TD Waterhouse UK Servicing Agreement
TDAC is a party to a servicing agreement with TD Waterhouse Investor Services (Europe) Limited
(TDW UK). The agreement has an initial term of ten years beginning July 16, 2010 and will
automatically renew for consecutive two year terms, provided that either party may give written
notice of its intent not to renew at least 180 days prior to the end of the initial term or any
renewal term. Under the agreement, TDAC provides clearing services to clients of TDW UK that trade
in U.S. equity securities. In exchange for such services, TDW UK pays TDAC a per trade commission.
The Company earned commission revenues associated with the servicing agreement of $0.1 million for
the three months ended December 31, 2010, which is included in commissions and transaction fees on
the Condensed Consolidated Statements of Income.
Certificates of Deposit Brokerage Agreement
TD Ameritrade, Inc. is party to a certificates of deposit brokerage agreement with TD Bank USA,
under which TD Ameritrade, Inc. acts as agent for its clients in purchasing certificates of deposit
from TD Bank USA. Under the agreement, TD Bank USA pays TD Ameritrade, Inc. a placement fee for
each certificate of deposit issued in an amount agreed to by both parties.

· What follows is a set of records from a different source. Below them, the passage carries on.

(* ===== verification/Terminal.v ===== *)
(** The local client of the service and the terminal session of the desktop application
    ([apps/fortiq-desktop/src/{ipc.rs,terminal/session.rs}]).

    A request is one line each way over a stream. A terminal session is two tasks: one
    writes the commands of the user and the answers to pings, the other reads frames and
    sizes and sends the text of the screen. Each event is one step of one task; a channel
    that is full or empty makes the step wait ([None]). *)

From S2P Require Import Prelude Text Object Concrete Ticket Event Graph GraphSort.
From S2P Require Import Reducer Authority Store Engine Codec Stream Config Shell Mnemonic Wire Sync.
From S2P Require Import Peers Admission Transfer Client Node Service Screen.

(** ** Requests *)

Inductive IpcClientError :=
| ConnectionFailed
| ConnectionClosed
| ResponseTooLarge
| Serialization
| DaemonError (message : string)
| IpcIo (e : io_kind).

(** [read_line] under [take], into a [String]: what ends before its line feed and before the
    limit meets the end of the stream. *)
Definition read_text_line (limit : nat) : StateM reader io_kind string := λ r,
  let '(line, rest) := read_line limit (rd_data r) in
  match rd_end r with
  | Some e =>
      if (length line <? limit)%nat && negb (bool_decide (last line = Some x0a))
      then (Err e, mkReader rest (rd_end r))
      else (ok_or (to_str line) InvalidData, mkReader rest (rd_end r))
  | None => (ok_or (to_str line) InvalidData, mkReader rest (rd_end r))
  end.

Definition write_line (json : option bytes) : StateM duplex IpcClientError unit :=
  let! json := slift (ok_or json Serialization) in
  let! _ := smap_err IpcIo (on_writer (write_all (json ++ line_feed))) in
  smap_err IpcIo (on_writer flush).

Section requests.
Context `{JQ : Json IpcRequest, JR : Json IpcResponse}.

Definition send_request (connected : bool) (req : IpcRequest) : StateM duplex IpcClientError IpcResponse :=
  let! _ := slift (if connected then Ok tt else Err ConnectionFailed) in
  let! _ := write_line (json_to_vec req) in
  let! line := smap_err IpcIo (on_reader (read_text_line (S MAX_IPC_LINE_BYTES))) in
  if bool_decide (line = ""%string) then sfail ConnectionClosed else
  if (MAX_IPC_LINE_BYTES <? length (as_bytes line))%nat then sfail ResponseTooLarge else
  let! resp := slift (ok_or (json_from_str (trim line)) Serialization) in
  match resp with
  | RError msg => sfail (DaemonError msg)
  | valid => sret valid
  end.
End requests.

(** ** The terminal session *)

Inductive TerminalCommand :=
| Input (payload : bytes)
| ResizeTerminal (cols rows : N)
| Close.

#[export] Instance TerminalCommand_eq_dec : EqDecision TerminalCommand.
Proof. solve_decision. Defined.

Record HandshakeResp := mkHandshakeResp { hr_status : string; hr_message : option string }.

Section handshake.
Context `{JI : Json TerminalSessionInit, JH : Json HandshakeResp}.

(** What [run_with_stream] does before it spawns its tasks. *)
Definition terminal_handshake (peer : string) (ticket_id : option string) (cols rows : N)
    : StateM duplex IpcClientError unit :=
  let init := mkTerminalSessionInit peer ticket_id cols rows None in
  let! _ := write_line (json_to_vec init) in
  let! status_line := smap_err IpcIo (on_reader (λ r, read_text_line (S (length (rd_data r))) r)) in
  let! resp := slift (ok_or (json_from_str (T := HandshakeResp) (trim status_line))
    (DaemonError "Invalid terminal handshake")) in
  if negb (bool_decide (hr_status resp = "ok"%string))
  then sfail (DaemonError (default "Connection denied"%string (hr_message resp)))
  else sret tt.
End handshake.

Definition CONTROL_CHANNEL : nat := 32.
Definition SIZE_CHANNEL : nat := 16.

Section session.
Context `{V : Vte}.

Record DeskState := mkDesk {
  dk_screen : TerminalScreen;
  dk_parser : vte_parser;
  dk_in : bytes;                  (** what arrived and no completed read took *)
  dk_texts : list (list N);       (** the texts sent to the window *)
  dk_control : list ShellFrame;   (** the channel to the writer *)
  dk_sizes : list (N * N);        (** the channel to the reader *)
  dk_out : writer;
  dk_reading : bool;              (** the reader runs *)
  dk_writing : bool               (** the writer runs *)
}.

Definition desk_start (cols rows : N) (w : writer) : DeskState :=
  mkDesk (TerminalScreen_new cols rows) vte_new [] [] [] [] w true true.

Inductive desk_event :=
| DkArrives (l : bytes)
| DkFrame (up : bool)                      (** a read completes; [up]: the window still listens *)
| DkEnd (e : option io_kind)               (** the stream ends or fails *)
| DkSize (consumed : nat) (up : bool)      (** a size is taken while the pending read has consumed some bytes *)
| DkControl
| DkCommand (cmd : option TerminalCommand).

Definition set_in (l : bytes) (s : DeskState) : DeskState :=
  mkDesk (dk_screen s) (dk_parser s) l (dk_texts s) (dk_control s) (dk_sizes s) (dk_out s)
    (dk_reading s) (dk_writing s).
Definition set_display (p : vte_parser) (screen : TerminalScreen) (s : DeskState) : DeskState :=
  mkDesk screen p (dk_in s) (dk_texts s) (dk_control s) (dk_sizes s) (dk_out s) (dk_reading s) (dk_writing s).
Definition set_control (l : list ShellFrame) (s : DeskState) : DeskState :=
  mkDesk (dk_screen s) (dk_parser s) (dk_in s) (dk_texts s) l (dk_sizes s) (dk_out s) (dk_reading s) (dk_writing s).
Definition set_queued_sizes (l : list (N * N)) (s : DeskState) : DeskState :=
  mkDesk (dk_screen s) (dk_parser s) (dk_in s) (dk_texts s) (dk_control s) l (dk_out s) (dk_reading s) (dk_writing s).
Definition set_out (w : writer) (alive : bool) (s : DeskState) : DeskState :=
  mkDesk (dk_screen s) (dk_parser s) (dk_in s) (dk_texts s) (dk_control s) (dk_sizes s) w (dk_reading s) alive.

(** The end of the reader's loop, which aborts the writer. *)
Definition end_reader (s : DeskState) : DeskState :=
  mkDesk (dk_screen s) (dk_parser s) (dk_in s) (dk_texts s) (dk_control s) (dk_sizes s) (dk_out s) false false.

(** The reader panics: nobody aborts the writer. *)
Definition panic_reader (s : DeskState) : DeskState :=
  mkDesk (dk_screen s) (dk_parser s) (dk_in s) (dk_texts s) (dk_control s) (dk_sizes s) (dk_out s)
    false (dk_writing s).

(** [render_plain_text] and [text_update_tx.send]. *)
Definition send_text (up : bool) (s : DeskState) : DeskState :=
  if up then
    mkDesk (dk_screen s) (dk_parser s) (dk_in s) (dk_texts s ++ [render_plain_text (dk_screen s)])
      (dk_control s) (dk_sizes s) (dk_out s) (dk_reading s) (dk_writing s)
  else end_reader s.

(** What the reader does with a frame. *)
Definition desk_frame (up : bool) (f : ShellFrame) (s : DeskState) : option DeskState :=
  match f with
  | Data payload =>
      let '(actions, p) := vte_advance (dk_parser s) payload in
      Some match perform_all actions (dk_screen s) with
           | Some screen => send_text up (set_display p screen s)
           | None => panic_reader s
           end
  | Ping =>
      if negb (dk_writing s) then Some s
      else if (length (dk_control s) <? CONTROL_CHANNEL)%nat then Some (set_control (dk_control s ++ [Pong]) s)
      else None
  | Pong => Some s
  | Resize cols rows => Some (send_text up (set_display (dk_parser s) (screen_resize cols rows (dk_screen s)) s))
  end.

(** [frame.write_to(&mut write_half)], whose failure ends the writer. *)
Definition desk_write (f : ShellFrame) (s : DeskState) : DeskState :=
  match ShellFrame_write_to f (dk_out s) with
  | (Ok _, w) => set_out w true s
  | (Err _, w) => set_out w false s
  end.

Definition desk_command (cmd : option TerminalCommand) (s : DeskState) : option DeskState :=
  match cmd with
  | Some (Input payload) => Some (desk_write (Data payload) s)
  | Some (ResizeTerminal cols rows) =>
      if negb (dk_reading s) then Some (desk_write (Resize cols rows) s)
      else if (length (dk_sizes s) <? SIZE_CHANNEL)%nat
      then Some (desk_write (Resize cols rows) (set_queued_sizes (dk_sizes s ++ [(cols, rows)]) s))
      else None
  | Some Close | None => Some (set_out (dk_out s) false s)
  end.

(** The pending read has taken bytes but no frame: [select!] drops it with them. *)
Definition unfinished (l : bytes) : bool :=
  match ShellFrame_read_from (mkReader l None) with
  | (Ok (Some _), _) => false
  | (Err InvalidData, _) => false
  | _ => true
  end.

Definition desk_step (e : desk_event) (s : DeskState) : option DeskState :=
  match e with
  | DkArrives l => Some (set_in (dk_in s ++ l) s)
  | DkFrame up =>
      if negb (dk_reading s) then None else
      match ShellFrame_read_from (mkReader (dk_in s) None) with
      | (Ok (Some f), r) => desk_frame up f (set_in (rd_data r) s)
      | (Err InvalidData, r) => Some (end_reader (set_in (rd_data r) s))
      | _ => None
      end
  | DkEnd e =>
      if negb (dk_reading s) then None else
      match ShellFrame_read_from (mkReader (dk_in s) e) with
      | (Ok (Some _), _) => None
      | (_, r) => Some (end_reader (set_in (rd_data r) s))
      end
  | DkSize consumed up =>
      if negb (dk_reading s) then None else
      match dk_sizes s with
      | [] => None
      | (cols, rows) :: sizes =>
          if (consumed <=? length (dk_in s))%nat && unfinished (take consumed (dk_in s)) then
            Some (send_text up (set_display (dk_parser s) (screen_resize cols rows (dk_screen s))
              (set_queued_sizes sizes (set_in (drop consumed (dk_in s)) s))))
          else None
      end
  | DkControl =>
      if negb (dk_writing s) then None else
      match dk_control s with
      | f :: q => Some (desk_write f (set_control q s))
      | [] => None
      end
  | DkCommand cmd => if negb (dk_writing s) then None else desk_command cmd s
  end.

TD Ameritrade, Inc. has
periodically promoted limited time offers to purchase a three-month TD Bank USA certificate of
deposit with a premium yield to clients that made a deposit or transferred $25,000 into their TD
Ameritrade, Inc. brokerage account during a specified time period. Under these promotions, TD
Ameritrade, Inc. reimburses TD Bank USA for the subsidized portion of the premium yield paid to its
clients. The Company incurred net costs to TD Bank USA associated with these promotional offers of
$1.0 million for the three months ended December 31, 2010 and 2009, which is included in
advertising expense on the Condensed Consolidated Statements of Income.
Trading Platform Hosting and Services Agreement
On June 11, 2009, immediately following the closing of the Companys acquisition of thinkorswim
Group Inc. (thinkorswim), the Company completed the sale of thinkorswim Canada, Inc.
(thinkorswim Canada) to TDW Canada. In connection with the sale of thinkorswim Canada, the
Company and TDW Canada entered into a trading platform hosting and services agreement. The
agreement has an initial term of five years beginning June 11, 2009, and will automatically renew
for additional periods of two years, unless either party provides notice of non-renewal to the
other party at least 90 days prior to the end of the then-current term. Because this agreement
represents contingent consideration to be paid for the sale of thinkorswim Canada, the Company
recorded a $10.7 million receivable for the fair value of this agreement. Under this agreement,
TDW Canada uses the thinkorswim trading platform and TD Ameritrade, Inc. provides the services to
support the platform. In consideration for the performance by TD Ameritrade, Inc. of all its
obligations under this agreement, TDW Canada pays TD Ameritrade, Inc., on a monthly basis, a fee
based on average client trades per day and transactional revenues. Fees earned under the agreement
are recorded as a reduction of the contingent consideration receivable until the receivable is
reduced to zero, and thereafter will be recorded as fee revenue. As of December 31, 2010 and
September 30, 2010, $9.6 million and $9.7 million, respectively, of contingent consideration is
included in receivable from affiliates on the Condensed Consolidated Balance Sheets.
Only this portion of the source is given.